It has been a bitter pill to swallow for India’s Davis Cup coach Zeeshan Ali too. The Zeeshan Ali Tennis Academy on Sarjapur road has a residential programme and also rents out courts for pay-and-play activities. It has all come to a standstill.

“The loss is going to be 100% as there is not a single court that is operational,” Zeeshan says.

“Whenever catastrophe strikes, be it a recession, financial trouble in the family etc.., it's the extra-curricular activities that get affected first. Schools can even run online but that’s not an option for sport. And sports coaching is viable mostly for notable names. It is difficult for the small-time coaches, the markers and others.”

“I hope the government comes forward. The British Lawn Tennis Association has pledged 20 million pounds to revive sport in the UK. Our government is doing so much with Khelo India, university games and other initiatives. It will now be good time to help the sports industry.”

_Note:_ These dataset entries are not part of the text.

(** Marking the request changes none of the conditions. *)
Lemma marked_matches u n n1 k r d :
  wf d -> data_subject_requests d !! k = Some r ->
  let r' := DataSubjectRequest.set_updated_at n1 (_mark_processing n r) in
  pk r' = k /\ forall j,
    (exists q, data_subject_requests d !! j = Some q /\ AuditErasure._subject_dsr_conditions u q = true) <->
    exists q, data_subject_requests (put_row r' d) !! j = Some q /\
      AuditErasure._subject_dsr_conditions u q = true.
Proof.
  intros Hwf Hr r'. pose proof (wf_pk (R := DataSubjectRequest.t) d k r Hwf Hr) as Hk.
  assert (Hpk : pk r' = k) by (rewrite <- Hk; by destruct r). split; [exact Hpk|]. intros j.
  change (data_subject_requests (put_row r' d)) with (<[pk r' := r']> (data_subject_requests d)).
  rewrite Hpk.
  assert (Hc : AuditErasure._subject_dsr_conditions u r' = AuditErasure._subject_dsr_conditions u r)
    by (by destruct r).
  destruct (decide (j = k)) as [->|Hj].
  - rewrite lookup_insert_eq, Hr. split; intros (q & [= <-] & Hq); eexists; (split; [done|]); congruence.
  - by rewrite lookup_insert_ne by done.
Qed.

Lemma audit_conditions_ext u email d d' sn sn' e :
  snapshot_of u email d sn -> snapshot_of u email d' sn' ->
  invites d' = invites d -> memberships d' = memberships d -> export_artifacts d' = export_artifacts d ->
  platform_staff d' = platform_staff d ->
  (forall k, (exists r, data_subject_requests d !! k = Some r /\ AuditErasure._subject_dsr_conditions u r = true)
     <-> exists r, data_subject_requests d' !! k = Some r /\ AuditErasure._subject_dsr_conditions u r = true) ->
  AuditErasure._subject_audit_conditions sn' e = AuditErasure._subject_audit_conditions sn e.
Proof.
  intros S S' Hi Hm Ha Hs Hr. unfold AuditErasure._subject_audit_conditions.
  rewrite (snapshot_user _ _ _ _ S), (snapshot_user _ _ _ _ S').
  repeat apply (f_equal2 orb); [done|done|..]; apply targets_ext; intros k; symmetry.
  - apply (keys_of_ext _ _ _ _ _ (snapshot_invites _ _ _ _ S) (snapshot_invites _ _ _ _ S')).
    intros j. simpl. by rewrite Hi.
  - apply (keys_of_ext _ _ _ _ _ (snapshot_memberships _ _ _ _ S) (snapshot_memberships _ _ _ _ S')).
    intros j. simpl. by rewrite Hm.
  - by apply (keys_of_ext _ _ _ _ _ (snapshot_requests _ _ _ _ S) (snapshot_requests _ _ _ _ S')).
  - apply (keys_of_ext _ _ _ _ _ (snapshot_artifacts _ _ _ _ S) (snapshot_artifacts _ _ _ _ S')).
    intros j. simpl. by rewrite Ha.
  - apply (keys_of_ext _ _ _ _ _ (snapshot_staff _ _ _ _ S) (snapshot_staff _ _ _ _ S')).
    intros j. simpl. by rewrite Hs.
Qed.

Lemma run_reports_marked u email n n1 k r d runs ids sn :
  let r' := DataSubjectRequest.set_updated_at n1 (_mark_processing n r) in
  wf d -> data_subject_requests d !! k = Some r ->
  keys_of (AuditErasure._subject_invite u email) d ids -> snapshot_of u email d sn ->
  run_reports u email (put_row r' d) runs ->
  Forall2 (fun kb run => run_provider_key run = kb.1 /\ (run_affected_rows run <= kb.2)%nat)
    (expected_reports u email sn ids d) runs.
Proof.
  intros r' Hwf Hr Hids Hsn (sn' & ids' & Hsn' & Hids' & Hruns).
  destruct (marked_matches u n n1 k r d Hwf Hr) as [Hpk Hm]. fold r' in Hpk, Hm.
  replace (expected_reports u email sn ids d) with (expected_reports u email sn' ids' (put_row r' d)); [done|].
  assert (Ha : count (AuditErasure._subject_audit_conditions sn') (put_row r' d)
               = count (AuditErasure._subject_audit_conditions sn) d).
  { change (count (AuditErasure._subject_audit_conditions sn') d = count (AuditErasure._subject_audit_conditions sn) d).
    apply count_ext. intros j e _. by eapply audit_conditions_ext. }
  assert (Ho : count (OutboxErasure.subject_event email ids') (put_row r' d)
               = count (OutboxErasure.subject_event email ids) d).
  { change (count (OutboxErasure.subject_event email ids') d = count (OutboxErasure.subject_event email ids) d).
    apply count_ext. intros j e _. unfold OutboxErasure.subject_event. f_equal.
    destruct (OutboxEvent.aggregate_id e) as [i|]; [|done]. apply bool_decide_ext. symmetry.
    by apply (keys_of_ext (R := Invite.t) _ _ _ _ _ Hids Hids'). }
  assert (Hd : count (AuditErasure._subject_dsr_conditions u) (put_row r' d)
               = count (AuditErasure._subject_dsr_conditions u) d).
  { apply (count_put (R := DataSubjectRequest.t) _ _ r); [by rewrite Hpk|by destruct r]. }
  unfold expected_reports. rewrite Ha, Ho, Hd. reflexivity.
Qed.

(** What the theorem below says of a preview and the result of an execution. *)
Definition bounded_by (p : ErasureImpactPreview) (o : ErasureOrchestrationResult) : Prop :=
  provider_keys o = erasure_orchestration_provider_order /\
  impact_provider_key <$> impact_entries p ≡ₚ provider_keys o /\
  (forall run, run ∈ provider_results o ->
     exists e rows, e ∈ impact_entries p /\ impact_provider_key e = run_provider_key run /\
       estimated_rows e = Some rows /\ (run_affected_rows run <= rows)%nat) /\
  (total_affected_rows o <= total_scoped_rows p)%nat.

Lemma elem_of_estimates (l : list ErasureImpactEntry) key rows :
  (key, Some rows) ∈ (estimate <$> l) ->
  exists e, e ∈ l /\ impact_provider_key e = key /\ estimated_rows e = Some rows.
Proof. intros (e & [= -> ->] & He)%list_elem_of_fmap. by exists e. Qed.

Lemma keys_of_estimates (l : list ErasureImpactEntry) : impact_provider_key <$> l = (estimate <$> l).*1.
Proof. by rewrite <- list_fmap_compose. Qed.

Lemma total_of_estimates p :
  total_scoped_rows p = list_sum (default 0%nat <$> (estimate <$> impact_entries p).*2).
Proof. unfold total_scoped_rows. by rewrite <- !list_fmap_compose. Qed.

Lemma expected_bounded p o u email sn ids d :
  length ids = count (AuditErasure._subject_invite u email) d ->
  impact_entries p = entries_of (subject_counts u email ids (AuditErasure._subject_audit_conditions sn) d) ->
  Forall2 (fun kb run => run_provider_key run = kb.1 /\ (run_affected_rows run <= kb.2)%nat)
    (expected_reports u email sn ids d) (provider_results o) ->
  bounded_by p o.
Proof.
  intros Hlen Hp Hruns. unfold subject_counts in Hp. rewrite Hlen in Hp. unfold bounded_by.
  rewrite keys_of_estimates, total_of_estimates. unfold provider_keys, total_affected_rows.
  unfold expected_reports in Hruns.
  assert (Hin : forall key rows, (key, Some rows) ∈ (estimate <$> impact_entries p) ->
    exists e, e ∈ impact_entries p /\ impact_provider_key e = key /\ estimated_rows e = Some rows)
    by (intros; by apply elem_of_estimates).
  rewrite Hp, estimates in *. clear Hp Hlen. set (l := entries_of _) in *. clearbody l.
  repeat match goal with |- context [count ?P d] => generalize dependent (count P d); intros ? end.
  generalize dependent (provider_results o). intros runs Hruns. repeat forall2_inv.
  intros Hin. repeat match goal with Hr : run_provider_key _ = _ /\ _ |- _ => destruct Hr as [? ?] end.
  simpl in *. split_and!.
  - repeat match goal with Hr : run_provider_key _ = _ |- _ => rewrite Hr; clear Hr end. reflexivity.
  - repeat match goal with Hr : run_provider_key _ = _ |- _ => rewrite Hr; clear Hr end.
    solve_Permutation.
  - intros run Hrun. assert (Hlisted : exists rows, (run_affected_rows run <= rows)%nat /\
      exists e, e ∈ l /\
        impact_provider_key e = run_provider_key run /\ estimated_rows e = Some rows).
    { apply list_elem_of_In in Hrun. simpl in Hrun.
      repeat destruct Hrun as [<-|Hrun]; [..|done].
      all: match goal with Hr : run_provider_key ?y = _ |- context [run_provider_key ?y] =>
             rewrite Hr; eexists; (split; [|apply Hin; repeat first [apply list_elem_of_here|apply list_elem_of_further]]) end; lia. }
    destruct Hlisted as (rows & Hle & e & He & Hk & Hest). by exists e, rows.
  - lia.
Qed.
(** C16. A preview bounds the erasure it precedes: when the execution that follows it
    completes, the providers that ran are those of the preview, in the declared order, each
    changed at most as many rows as the preview had estimated for it, and all of them
    together at most the total. *)
Theorem impact_preview_bounds_erasure r k n d :
  wf d -> data_subject_requests d !! k = Some r ->
  wp (p ← build_erasure_impact_preview r;
      out ← execute_core_erasure_for_approved_request r (Some n);
      mret (p, out.1))
    (fun po _ => orchestration_status po.2 = ErasureOrchestrationStatus.COMPLETED -> bounded_by po.1 po.2)
    any_exn d.
Proof.
  intros Hwf Hr. pose proof (wf_pk (R := DataSubjectRequest.t) d k r Hwf Hr) as Hk. simpl in Hk.
  apply wp_bind, wp_impact_preview; [done|]. intros u ids sn Hu Hlen Hids Hsn.
  apply wp_bind, execute_core_spec; [done| |done]. rewrite Hk.
  intros out d' _ (r' & Hr' & _ & Hres). apply wp_ret. simpl. intros Hdone. rewrite Hdone in Hres.
  rewrite Hr in Hr'. injection Hr' as <-.
  destruct Hres as (_ & u' & n1 & n2 & d1 & r1 & _ & Hu' & _ & _ & Hruns & _ & _).
  rewrite Hu in Hu'. injection Hu' as <-.
  eapply expected_bounded; [exact Hlen|reflexivity|]. by eapply run_reports_marked.
Qed.

End Impact.

(** ** The inventories *)
Section Inventories.
Import ColumnInventory ProviderRegistry.

(** The decision procedures of the agreement below. *)
Definition registry_complete (registry : gmap string PrivacyProviderRegistryEntry) : bool :=
  bool_decide (dom registry = export_provider_keys ∪ erasure_provider_keys).

Definition plan_complete (plan : list ErasureProviderPlanEntry) : bool :=
  bool_decide (NoDup (plan_provider_key <$> plan))
  && bool_decide (list_to_set (plan_provider_key <$> plan) =@{gset string} erasure_provider_keys)
  && bool_decide (dom ERASURE_COVERAGE_MAP = erasure_provider_keys)
  && forallb (fun e => match ERASURE_COVERAGE_MAP !! plan_provider_key e with
       | None => false
       | Some c => String.eqb (coverage_table c) (plan_table_name e)
       end) plan.

Definition same_policy (f : PrivacyFieldInventory) (p : PrivacyColumnPolicy) : bool :=
  bool_decide (column_classification p = classification f)
  && Bool.eqb (column_export p) (export f)
  && bool_decide (column_erasure_action p = erasure_action f).

Definition field_agrees (e : PrivacyTableInventoryEntry) (f : PrivacyFieldInventory) : bool :=
  match get_privacy_column_policy (DataInventory.table_name e) (name f) with
  | inr (Some p) => same_policy f p
  | _ => false
  end.

Definition fields_agree : bool :=
  forallb (fun e => forallb (field_agrees e) (fields e)) PRIVACY_DATA_INVENTORY.

Lemma fields_agree_ok : fields_agree = true.
Proof. vm_compute. reflexivity. Qed.

Lemma field_agrees_spec e f :
  e ∈ PRIVACY_DATA_INVENTORY -> f ∈ fields e ->
  exists p, get_privacy_column_policy (DataInventory.table_name e) (name f) = inr (Some p) /\
    column_classification p = classification f /\ column_export p = export f /\
    column_erasure_action p = erasure_action f.
Proof.
  intros He Hf. pose proof fields_agree_ok as Hok. unfold fields_agree in Hok.
  rewrite forallb_forall in Hok. specialize (Hok e (proj1 (list_elem_of_In _ _) He)).
  rewrite forallb_forall in Hok. specialize (Hok f (proj1 (list_elem_of_In _ _) Hf)).
  unfold field_agrees in Hok. destruct (get_privacy_column_policy _ _) as [|[p|]]; [done| |done].
  exists p. split; [done|]. unfold same_policy in Hok.
  apply andb_prop in Hok as [[Hc He']%andb_prop Ha].
  by apply bool_decide_eq_true in Hc, Ha; apply Bool.eqb_prop in He'.
Qed.

Definition on_success {A} (test : A -> bool) (r : exn + A) : bool :=
  match r with inr a => test a | inl _ => false end.

Lemma registry_ok : on_success registry_complete build_privacy_provider_registry = true.
Proof. vm_compute. reflexivity. Qed.

Lemma plan_ok : on_success plan_complete build_erasure_provider_plan = true.
Proof. vm_compute. reflexivity. Qed.

Lemma on_success_spec {A} (test : A -> bool) r :
  on_success test r = true -> exists a, r = inr a /\ test a = true.
Proof. destruct r as [|a]; [done|]. by exists a. Qed.

Lemma plan_complete_spec plan :
  plan_complete plan = true ->
  NoDup (plan_provider_key <$> plan) /\
  list_to_set (plan_provider_key <$> plan) = erasure_provider_keys /\
  dom ERASURE_COVERAGE_MAP = erasure_provider_keys /\
  forall e, e ∈ plan -> exists c, ERASURE_COVERAGE_MAP !! plan_provider_key e = Some c /\
    coverage_table c = plan_table_name e.
Proof.
  intros [[[Hn Hs]%andb_prop Hd]%andb_prop Hf]%andb_prop.
  apply bool_decide_eq_true in Hn, Hs, Hd. split_and!; [done..|]. intros e He.
  rewrite forallb_forall in Hf. specialize (Hf e (proj1 (list_elem_of_In _ _) He)). simpl in Hf.
  destruct (ERASURE_COVERAGE_MAP !! plan_provider_key e) as [c|]; [|done].
  exists c. split; [done|]. by apply String.eqb_eq.
Qed.

(** The inventories agree. The registry builds and holds every provider of the two
    enumerations; the plan builds, names each erasure provider once, and with the table
    that the coverage map names for it; and every field of the data inventory is a column
    of the column inventory, with the same classification, the same export flag and the
    same action. *)
Theorem inventories_agree :
  (exists registry, build_privacy_provider_registry = inr registry /\
     dom registry = export_provider_keys ∪ erasure_provider_keys) /\
  (exists plan, build_erasure_provider_plan = inr plan /\ NoDup (plan_provider_key <$> plan) /\
     list_to_set (plan_provider_key <$> plan) = erasure_provider_keys /\
     dom ERASURE_COVERAGE_MAP = erasure_provider_keys /\
     forall e, e ∈ plan -> exists c, ERASURE_COVERAGE_MAP !! plan_provider_key e = Some c /\
       coverage_table c = plan_table_name e) /\
  (forall e f, e ∈ PRIVACY_DATA_INVENTORY -> f ∈ fields e ->
     exists p, get_privacy_column_policy (DataInventory.table_name e) (name f) = inr (Some p) /\
       column_classification p = classification f /\ column_export p = export f /\
       column_erasure_action p = erasure_action f).
Proof.
  destruct (on_success_spec _ _ registry_ok) as (registry & Hr & Hc).
  destruct (on_success_spec _ _ plan_ok) as (plan & Hp & Hc').
  split; [exists registry; split; [exact Hr|exact (bool_decide_eq_true_1 _ Hc)]|].
  split; [exists plan; split; [exact Hp|exact (plan_complete_spec plan Hc')]|exact field_agrees_spec].
Qed.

Former international badminton player Arvind Bhat, co-founder of Level Up Sports - Premier Badminton Academy, stated, “We incur a monthly expense of around ₹15 lakh, including rent, staff salary and so on, but our revenue has dropped to zero,” notes Bhat.

“We are in talks with our land owner and hoping to defer payment of rent by a few months. The best option would be to impose a total lockdown for another month or more. Only if we eliminate the virus threat completely can the academy run at full strength again.”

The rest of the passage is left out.